To complete metastasis, the tumor colonization was established at a distant site in which several growth activators were enriched, as opposed to growth suppressors being attenuated. A tumor suppressor p53 is a key DNA damage sensor preventing uncontrolled cell proliferation. The association of p53 and MAPs in the regulation of cancer growth was reported. p53 binds to the KATNA1 promoter and positively regulates katanin transcription in human colorectal carcinoma cells. Furthermore, this activity is more pronounced under hypoxic conditions (Kirimtay et al., 2020). In the absence of p53, katanin expression is strongly reduced and microtubule organization is disturbed, suggesting a linkage between hypoxia and microtubule stability. Katanin p60 was shown to regulate the spindle pole during cytokinesis and its inhibition caused an incomplete cell division (Matsuo et al., 2013).
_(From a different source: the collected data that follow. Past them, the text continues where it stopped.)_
(* ===== verification/Prelude.v ===== *)
(** * rlaunch, verified

    rlaunch runs a program that lives on a development host on an Amiga.  The
    host runs a controller, the Amiga a target.  The controller connects, asks
    the target to launch an executable and then serves files: the target mounts
    the directory of the controller as an AmigaDOS volume, turns the packets of
    AmigaDOS clients into requests, and completes the packets when the answers
    arrive.  This library is a model of the C sources under src/src/, function
    by function, with theorems about it.

    ** The files, from the bottom up

    - Prelude (this file): machine integers, memory, byte order, C strings,
      tactics.
    - Wire: protocol.h and protocol.c, the encoding of integers, strings and
      arrays.
    - Messages: mkmsg.py as a function from the message description rlnet.msg
      to emitted statements, the meaning of these statements, and the typed
      messages [rl_msg].  rlnet.c is not in the repository; [rl_decode_msg] and
      [rl_encode_msg] are what the generator makes of the description.
    - CString: the string and memory functions of util.c, and its string
      buffers.
    - Format: the format engine of util.c, [rl_format_msg], and the log.
    - Transport: transport.c, the buffers and the queue of a connection, the
      reassembly of messages.  [malloc] and the socket are the classes
      [Allocator] and [Socket], whose laws are what POSIX says of them.
    - Peer: peer.c, the state machine of a connection.  The class
      [PeerCallbacks] is what a peer asks of its owner, the class [PeerLink]
      what the owner may rely on when it transmits; [peer_link] shows that a
      peer keeps the promise, [log_link] is the simplest implementation.
    - FileServer: file_server.c and controller.h, over any [PeerLink] and any
      [Posix] system; FileServerWin: the branches of file_server.c for Windows,
      over any [Win32] system.
    - AmigaFs: amigafs.h and the helpers of amigafs.c: the structures shared
      with AmigaDOS by address, client memory, locks, pending operations.
    - AmigaActions: the packet handlers, the completions and the two
      dispatchers of amigafs.c.
    - AmigaMount: the volume and the life of the file system, over the class
      [Dos], which is what the code uses of AmigaDOS and exec.
    - AmigaSafety: no packet is lost and none is answered twice.
    - AmigaIo: reads, writes and seeks together with a controller that answers.
    - AmigaSession, AmigaDir and AmigaOutput: the file system of the target
      together with the file server of the controller, joined by a list of
      messages, for files, for directories and for what a program prints.
    - AmigaTypes: the heap of the file system stays well typed.
    - AmigaLocks: what locks stand for: names relative to them, their parents,
      their duplicates.
    - Names: the names of states, actions, handles and packets in the log.
    - AmigaLink, AmigaRequests and ServerLink: the file system and the file
      server do the same over every link, and send only what can be sent.
    - AmigaContract: what clients and the controller owe the file system, and
      that under this contract it never leaves its memory.
    - Controller: controller.c, callbacks, command line, set-up, main loop.
    - Target: target.c, launching, callbacks, and the walk over the peers.
    - Serve: target.c, accepting connections, the loop of the server, the
      destruction of its peers; ServeEnd: how the server ends, with work left to
      do; OneController: what becomes of the list of peers when controllers come one
      after the other.
    - Session: the controller and the target over a network, up to the launch;
      SessionEnd: the end of the program and its exit code.
    - Programs: connecting and the two main programs; Startup: the start and the
      end of the target's, with its libraries, memory pool and arguments.
    - Network: every call of a client over the list of messages is one over the
      network; NetworkRead, NetworkDir and NetworkPrint: a file is read, a
      directory listed and text printed over the network; WholeSession: from the
      connection to the exit code.

    ** How the code is modelled

    A function of the source is a definition of the same name (with a final
    underscore where a constructor has the name already).  State is passed
    explicitly; [None] is undefined behaviour of the C program (an access
    outside an object, a wild pointer) or fuel that ran out, never an error that
    the code reports: those are values.  Integers are [Z] with the conversions
    [u8], [u16], [u32] and [s32] where the source converts.  A constant buffer
    is the list of bytes from the pointer to the end of its object, a written
    one the list of all its bytes and an index.  Linked structures (output
    buffers, peers) are nodes in a map from addresses.  The controller side uses
    the POSIX branches and the target side the Amiga branches; functions of both
    take the platform from the class [Host], with byte order and word size.

    Loops that the kernel cannot see end take fuel, computed from the state and
    shown to be enough: [output_fuel] is one turn for each byte in the queue;
    [update_loop] takes one turn for each byte of the input buffer;
    [format_loop] one for each character of the format; [digit_loop] one for
    each digit; [invoke_at] two levels, since only transmissions nest; the walk
    over the peers one for each node, and so do the other walks of the
    server.  [exchange] in AmigaIo takes any fuel above the length of the
    request, one answer for each byte at worst; [list_directory] takes one turn
    for each entry and one more, and so does [find_loop] on Windows.  [lock_dos_list] waits for other programs: its
    fuel is a hypothesis, the number of attempts after which the list is given.

    ** What the theorems show

    - Streams: messages survive encoding and decoding between hosts of any byte
      order ([rl_msg_roundtrip]); what is queued leaves the socket whole and in
      order ([on_output_possible_spec]), and a connected peer hands its owner
      what the other end sent, however the network splits it ([peer_stream]);
      all buffers are freed in the end ([rl_transport_destroy_spec]);
      connections are made by handshakes only ([connected_by_handshake],
      [receive_handshake_spec]) and end when they are silent or lost
      ([update_connected_spec]).
    - File serving: each well-formed request has one answer, only the close of a
      handle none, and the handle table stays well formed, whatever the peer sends
      ([rl_file_serve_spec], and for Windows [rl_file_serve_win_spec]; both also
      show the one request that is undefined with the debug log on); a directory of Windows is listed entry by entry
      ([listing_win]); opening and reading gives the bytes of the file
      ([open_then_read]).
    - The Amiga file system: packets are accounted for ([packets_accounted]);
      reads, writes and seeks mean what AmigaDOS says ([action_read_fills],
      [action_write_sends], [action_seek_spec]); names are joined to the names of
      locks ([normalize_object_path_spec]); mounting takes one volume and
      one port or nothing ([rl_amigafs_init_spec]); as long as clients keep
      the operands of their packets in place and answers fit, no step is undefined
      and the heap keeps its types ([heap_well_typed], which also shows that the
      bound on the answers is exact).
    - Both together: what file system and file server do over a list of
      messages they do over the network ([calls_are_networked]); a file is read
      ([read_file_over_network]); a directory is listed
      ([list_directory_over_network]) and text is printed ([print_over_network]).
    - The programs: launching ([async_spawn_spec], [on_message_received_spec]),
      every command line of the controller ([parse_options_spec]) and its set-up
      ([setup_spec]), the pass over
      the peers ([serve_pass_spec]), accepting ([accept_peer_spec]), one
      controller after the other ([one_controller_list]) and the end of the
      server, in the turn of the break whatever else it brings
      ([serve_break_spec]), and of the program ([main_spec]);
      connecting ([connect_to_target_spec]); two programs that connect come to
      serve files ([session_launches]), and from the connection to the exit code
      the session means what it should ([whole_session]).
    - Helpers: formatting, logging, string and memory functions against their
      specifications.
    - Defects, each as a theorem about the code as it is:
      [rl_decode_array_overread], [format_b_overrun], [close_leaks_descriptor],
      [launch_failure_ignored], [serve_pass_dangling],
      [rl_amigafs_destroy_spec], [parent_lists_root], [copied_lock_closes],
      [fix_path_win_spec]; [accept_peer_spec] shows a descriptor closed twice,
      [rl_file_serve_spec] a null pointer read by a log line, and
      [heap_well_typed] an answer that overruns a read buffer.

    ** What is not modelled

    The Windows branches outside the file server; the log lines, except that
    [write_file_request_], the text of the log itself and the names in it are
    modelled; msgcompiler.lua, which the build does not use, and fstest.c, which
    the build does not use and which does not compile; the [main] of the target
    outside the Amiga, which the source keeps for debugging.  What the socket
    library answers is data in Programs; what [WaitSelect], [accept] and the
    clients of a device do is an argument of [serve_turn].
    [action_findinput] and [action_findoutput] read a handle of the second
    argument's lock that only a log line uses; the read is left out.

    ** Order of the development, and its end

    The data path came first, from bytes to messages to peers, then the two
    owners of a peer, file server and file system, then the programs around them
    and the network between them.  All of it is done.  What the theorems leave
    open: a server with several controllers at once, where [serve_pass_dangling]
    shows that the walk over the peers can go wrong, and a peer that closes the
    connection while the program still runs, beyond what [rl_amigafs_destroy_spec]
    says of it. *)

From Stdlib Require Export ZArith Lia.
From stdpp Require Export base option gmap strings numbers list_numbers list.
(* ===== verification/Messages.v ===== *)
(** * Messages: the network messages of rlnet.msg and the code mkmsg.py emits

    rlnet.c is generated by mkmsg.py from rlnet.msg, so the model has both: the
    description as data, mkmsg.py's computation of the message layouts, the
    statements it writes into each decoder and encoder, and an interpreter that
    gives those statements their C meaning.  [rl_decode_msg] and
    [rl_encode_msg] then run the emitted code. *)

From S2P Require Import Prelude Wire.

(** ** mkmsg.py: message descriptions *)
Inductive net_type := T_string | T_array | T_byte | T_word | T_longword.

Definition variable_length (t : net_type) : bool :=
  match t with T_string | T_array => true | _ => false end.

(** [NetType.size]; the variable-length types have no size (-1 there). *)
Definition type_size (t : net_type) : Z :=
  match t with
  | T_string | T_array => -1
  | T_byte => 1
  | T_word => 2
  | T_longword => 4
  end.

Inductive msg_dir := request | answer.

Record field := Field { f_key : string; f_type : net_type }.

Record Message := MkMessage {
  m_name : string;
  m_type : msg_dir;
  all_fields : list field;
  fixed_fields : list field;
  var_fields : list field;
  fixed_size : Z
}.

Definition new_message (name : string) (type : msg_dir) : Message :=
  MkMessage name type [] [] [] 0.

Definition append_or_prepend {A} (lst : list A) (value : A) (append : bool) : list A :=
  if append then lst ++ [value] else value :: lst.

Definition insert_field (m : Message) (f : field) (app : bool) : Message :=
  if variable_length (f_type f)
  then MkMessage (m_name m) (m_type m)
         (append_or_prepend (all_fields m) f app) (fixed_fields m)
         (append_or_prepend (var_fields m) f app) (fixed_size m)
  else MkMessage (m_name m) (m_type m)
         (append_or_prepend (all_fields m) f app)
         (append_or_prepend (fixed_fields m) f app) (var_fields m)
         (fixed_size m + type_size (f_type f)).

Definition prepend_field (m : Message) (f : field) : Message := insert_field m f false.
Definition add_field (m : Message) (f : field) : Message := insert_field m f true.

(** A line of rlnet.msg after [strip]: comments and blank lines are gone. *)
Inductive line :=
  | L_header (name : string) (type : msg_dir)
  | L_field (key : string) (type : net_type).

(** The loop over the lines.  [current] is an alias of one of the three places
    a message object lives in. *)
Inductive current := C_none | C_request | C_answer | C_last.

Record parse_state := ParseState {
  ps_current : current;
  ps_request : Message;
  ps_answer : Message;
  ps_messages : list Message   (* most recent first *)
}.

Definition parse_line (st : parse_state) (l : line) : option parse_state :=
  let '(ParseState cur req ans msgs) := st in
  match l with
  | L_header name type =>
      Some (if String.eqb name "*"
            then match type with
                 | request => ParseState C_request req ans msgs
                 | answer => ParseState C_answer req ans msgs
                 end
            else ParseState C_last req ans (new_message name type :: msgs))
  | L_field key type =>
      let f := Field key type in
      match cur, msgs with
      | C_request, _ => Some (ParseState cur (add_field req f) ans msgs)
      | C_answer, _ => Some (ParseState cur req (add_field ans f) msgs)
      | C_last, m :: ms => Some (ParseState cur req ans (add_field m f :: ms))
      | _, _ => None
      end
  end.

Fixpoint parse_lines (st : parse_state) (ls : list line) : option parse_state :=
  match ls with
  | [] => Some st
  | l :: ls => st ← parse_line st l; parse_lines st ls
  end.
(** One successful [send] of [n] bytes of the first buffer. *)
Lemma send_step t a q f b bs n :
  transport_ok t (a :: q) f → heap t !! a = Some b → unsent b = Some bs →
  0 < n <= Z.of_nat (length bs) →
  let b' := set_remaining (remaining b - n) b in
  let t' := set_heap (<[a := b']> (heap t)) t in
  pending t (a :: q) = take (Z.to_nat n) bs ++ drop (Z.to_nat n) bs ++ pending t q ∧
  (remaining b' ≠ 0 →
     transport_ok t' (a :: q) f ∧
     pending t' (a :: q) = drop (Z.to_nat n) bs ++ pending t q) ∧
  (remaining b' = 0 →
     drop (Z.to_nat n) bs = [] ∧
     transport_ok (set_queue (next b) (out_tail t) t') q f ∧
     owned (set_queue (next b) (out_tail t) t') q f a b' ∧
     pending (set_queue (next b) (out_tail t) t') q = pending t q).
Proof.
  intros [Hq Hf Hnd Hc Hp Ht Hb] Ha Hun Hn b' t'.
  destruct (Hb a) as (b0 & Hb0 & Hok); [set_solver|]. simplify_eq.
  destruct (unsent_ok _ Hok) as (bs0 & Hun0 & Hlen & Hbs).
  rewrite Hun in Hun0. injection Hun0 as <-.
  destruct Hok as [[? ?] ?].
  cbn [app] in Hnd. apply NoDup_cons in Hnd as [Hna Hnd].
  assert ((a ∉ q) ∧ (a ∉ f)) as [Hnq Hnf] by set_solver.
  assert (pending t' q = pending t q) as Hpq.
  { apply pending_ext. intros. apply buf_bytes_insert_ne. set_solver. }
  split_and!.
  - rewrite app_assoc, take_drop. unfold pending. cbn. unfold buf_bytes at 1.
    rewrite Ha. cbn. by rewrite Hun.
  - intros Hne. cbn in Hne. assert (queued_ok b') as Hb' by (unfold queued_ok, b'; cbn; lia).
    split.
    + split; cbn [set_heap heap out_queue next_free_buffer num_free_buffers out_tail t']; try done.
      * by eapply chain_update.
      * by apply chain_insert_ne.
      * by apply NoDup_cons.
      * intros x Hx. destruct (decide (x = a)) as [->|].
        { rewrite lookup_insert_eq. eauto. }
        rewrite lookup_insert_ne by done. auto.
    + unfold pending. cbn [fmap list_fmap concat]. f_equal; [|done].
      destruct (unsent_ok _ Hb') as (bs' & Hun' & _ & Hbs').
      unfold buf_bytes, t'. cbn [heap set_heap]. rewrite lookup_insert_eq. cbn.
      rewrite Hun'. cbn. subst bs bs'. unfold b'; cbn [remaining used_size buffer set_remaining].
      rewrite skipn_firstn_comm, drop_drop. f_equal; [|f_equal]; lia.
  - intros Hz. cbn in Hz. cbn [chain] in Hq. destruct Hq as (_ & b1 & Hb1 & Hq).
    simplify_eq. split_and!.
    + apply drop_ge. lia.
    + split; cbn [set_heap set_queue heap out_queue next_free_buffer num_free_buffers out_tail t']; try done.
      * by apply chain_insert_ne.
      * by apply chain_insert_ne.
      * intros Hne. rewrite <-Ht by done. by destruct q.
      * intros x Hx. rewrite lookup_insert_ne by set_solver. apply Hb. set_solver.
    + split; cbn; [by rewrite lookup_insert_eq|done].
    + exact Hpq.
Qed.

Lemma output_loop_spec fuel t s q f :
  transport_ok t q f → (length (pending t q) < fuel)%nat →
  ∃ t' s' q' f', output_loop fuel t s = Some (t', s') ∧ transport_ok t' q' f' ∧
    sk_out s' ++ pending t' q' = sk_out s ++ pending t q ∧
    q' `suffix_of` q ∧ inbuf t' = inbuf t ∧ disconnect t' = disconnect t.
Proof.
  revert t s q f. induction fuel as [|fuel IH]; intros t s q f Hok Hfuel; [lia|].
  cbn [output_loop]. destruct (out_queue t) as [a|] eqn:Eq.
  2:{ exists t, s, q, f. done. }
  destruct q as [|a' q]; [by destruct Hok as [Hq]; cbn in Hq; congruence|].
  assert (a' = a) as ->.
  { destruct Hok as [Hq]. cbn [chain] in Hq. destruct Hq as [Hq _]. congruence. }
  destruct (ok_bufs _ _ _ Hok a) as (b & Hb & Hbok); [set_solver|].
  destruct (unsent_ok _ Hbok) as (bs & Hun & Hlen & _).
  rewrite Hb. cbn [mbind option_bind]. rewrite Hun. cbn [mbind option_bind].
  pose proof (send_range s bs) as Hr. pose proof (send_out s bs) as Ho.
  destruct (send s bs) as [s' rc]. cbn [fst snd] in *.
  destruct (Z.ltb_spec rc 0).
  { exists (if wouldblock s' then t else set_error t), s', (a :: q), f.
    replace (Z.to_nat rc) with 0%nat in Ho by lia. rewrite take_0, app_nil_r in Ho.
    rewrite Ho. split_and!; try (by destruct (wouldblock s')).
    destruct (wouldblock s'); [done|]. destruct Hok; by split. }
  destruct (Z.eqb_spec rc 0) as [->|Hrc].
  { exists t, s', (a :: q), f. rewrite Ho. cbn. by rewrite take_0, app_nil_r. }
  destruct (send_step _ _ _ _ _ _ rc Hok Hb Hun) as (Hp & Hmore & Hdone); [lia|].
  set (b' := set_remaining (remaining b - rc) b) in *.
  assert (length (take (Z.to_nat rc) bs) = Z.to_nat rc) as Htl by (rewrite length_take; lia).
  destruct (Z.eqb_spec (remaining b') 0) as [H0|H0].
  - destruct (Hdone H0) as (Hnil & Hok' & Hown & Hp').
    destruct (free_buffer_spec _ _ _ _ _ Hok' Hown)
      as (t' & f' & Hfree & Hok'' & Hp'' & Hin & _ & _ & Hd & _).
    assert (rl_transport_free_buffer
      (set_queue (next b') (out_tail (set_heap (<[a := b']> (heap t)) t))
         (set_heap (<[a := b']> (heap t)) t)) a = Some t') as -> by exact Hfree.
    cbn [mbind option_bind].
    rewrite Hnil in Hp.
    destruct (IH t' s' q f' Hok'') as (t2 & s2 & q2 & f2 & Hrun & Hok2 & Hs & Hsuf & Hi2 & Hd2).
    { rewrite Hp, length_app, Htl in Hfuel. rewrite Hp'', Hp'. cbn in Hfuel. lia. }
    exists t2, s2, q2, f2. split_and!; try done.
    + rewrite Hs, Hp'', Hp', Ho, Hp. cbn [app]. by rewrite <-app_assoc.
    + by apply suffix_cons_r.
    + by rewrite Hi2, Hin.
    + by rewrite Hd2, Hd.
  - destruct (Hmore H0) as (Hok' & Hp').
    destruct (IH _ s' (a :: q) f Hok') as (t2 & s2 & q2 & f2 & Hrun & Hok2 & Hs & Hsuf & Hi2 & Hd2).
    { rewrite Hp, length_app, Htl in Hfuel. rewrite Hp'. lia. }
    exists t2, s2, q2, f2. split_and!; try done.
    by rewrite Hs, Hp', Ho, Hp, <-app_assoc.
Qed.

Definition heap_load (h : gmap addr rl_transport_buf) : Z :=
  map_fold (λ _ b n, Z.max 0 (remaining b) + n) 0 h.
Nevertheless, it is controversial that clinical observations indicated a function of katanin as a tumor promoter, but the regulation of p53 on katanin transcription provided an opposite activity. It has been reported that katanin overexpression inhibited cell growth but promoted metastasis (Fu et al., 2018). It possibly depended on the dominant regulators facilitating transcription or post-translation of katanin under specific circumstances and the cellular responsiveness to the tumor microenvironment.